False belief tasks/Sally-Anne study
False belief tasks:
Wimmer and Perner:
Aim:
to investigate whether a child can understand that someone else might believe something the child knows now to be true
Procedure:
- children are told (acted out with dolls and matchboxes)
- “Maxi’s mother has bought home some chocolate to make a cake
- maxi sees her put chocolate into the blue cupboards
- then maxi goes out to play
- his mother uses the chocolate for the cake and puts it back in the green cupboard
- when maxi comes back in he wants some chocolate”
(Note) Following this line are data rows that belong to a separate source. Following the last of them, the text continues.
(* ===== verification/LabPasses.v ===== *)
(** The test programs of the file system pass.

    What each function of [LabTests] does to the files it uses, for any ideal operating system
    ([Posix.ideal]) and any interference with other files; a prediction of what a list of commands
    leaves behind, which is computed; and the theorems about both programs. *)
From Stdlib Require Import ZArith Lia Ascii String Sorting.Sorted.
From stdpp Require Import base gmap list strings sorting relations.
From S2P Require Import Prelude TextIO Posix LabTests.
Local Open Scope Z_scope.

(** * Directories are checked for duplicates *)

#[global] Instance str_le_trans : Transitive str_le.
Proof.
  unfold str_le. intros a b c Hab Hbc. destruct (str_ltb c a) eqn:E; [|done].
  destruct (str_ltb_total a b) as [H|[->|H]]; [|congruence|congruence].
  pose proof (str_ltb_trans _ _ _ E H). congruence.
Qed.
#[global] Instance str_le_total : Total str_le.
Proof.
  intros a b. unfold str_le. destruct (str_ltb_total a b) as [H|[->|H]].
  - left. by apply str_ltb_asym.
  - left. apply str_ltb_irrefl.
  - right. by apply str_ltb_asym.
Qed.
#[global] Instance str_le_antisym : AntiSymm eq str_le.
Proof. unfold str_le. intros a b Hab Hba. destruct (str_ltb_total a b) as [H|[H|H]]; congruence. Qed.

Lemma no_twins_nodup l : StronglySorted str_le l -> no_twins l = true <-> NoDup l.
Proof.
  induction 1 as [|a l Hs IH Ha]; [by split; [constructor|]|]. rewrite NoDup_cons, <- IH.
  destruct l as [|b l]; [split; [intros _; split; [apply not_elem_of_nil|done]|done]|].
  cbn [no_twins]. rewrite andb_true_iff, negb_true_iff, str_eqb_neq.
  split; intros [Hn Ht]; (split; [|done]).
  - intros Hin. apply Hn. apply elem_of_cons in Hin as [->|Hin]; [done|].
    apply Forall_cons in Ha as [Hab _]. inversion Hs as [|? ? _ Hb]; subst.
    apply (anti_symm str_le); [done|]. by eapply Forall_forall in Hb.
  - intros ->. apply Hn. by left.
Qed.
Lemma no_twins_sorted l : no_twins (merge_sort str_le l) = true <-> NoDup l.
Proof.
  rewrite no_twins_nodup by apply (StronglySorted_merge_sort str_le). by rewrite merge_sort_Permutation.
Qed.

(** What the check makes of the entries of a directory that could be read. *)
Lemma dircheck_entries_spec nf r : r_ret r = 0 ->
  let names := filter visible (r_names r) in
  dircheck_entries nf r =
    if decide (Z.to_nat 1000 < length names)%nat then Fail Undefined
    else if decide (nf = length names /\ NoDup names) then Done tt else Fail Exited.
Proof.
  intros Hr names. unfold dircheck_entries. rewrite Hr. cbn [Z.eqb check mbind prog_bind]. fold names.
  unfold defined. destruct (decide _) as [Hlt|Hge].
  - by rewrite (proj2 (Nat.leb_gt _ _) Hlt).
  - rewrite (proj2 (Nat.leb_le _ _)) by lia. cbn [mbind prog_bind]. unfold check.
    destruct (Nat.eqb_spec nf (length names)) as [->|Hne]; cbn [mbind prog_bind].
    + destruct (no_twins _) eqn:E; [apply no_twins_sorted in E; by rewrite decide_True|].
      rewrite decide_False; [done|]. intros [_ Hn]. apply no_twins_sorted in Hn. congruence.
    + rewrite decide_False; [done|]. by intros [? _].
Qed.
- children aged 3-9 are asked
- “which cupboard will maxi look in?”
Results:
- nearly all 3 year old say that chocolate is in the green cupboard - it is in the green cupboard but Maxi should think it is in the blue cupboard
- from 4 years onwards some children gave the correct answer
- by 6 years old al the children can do this
Sally-Anne study:
Baron-Cohen
Procedure:
- 3 groups of participants:
* 20 with ASD (age 12)
* 14 with gown syndrome (age 12 but menta age much lower)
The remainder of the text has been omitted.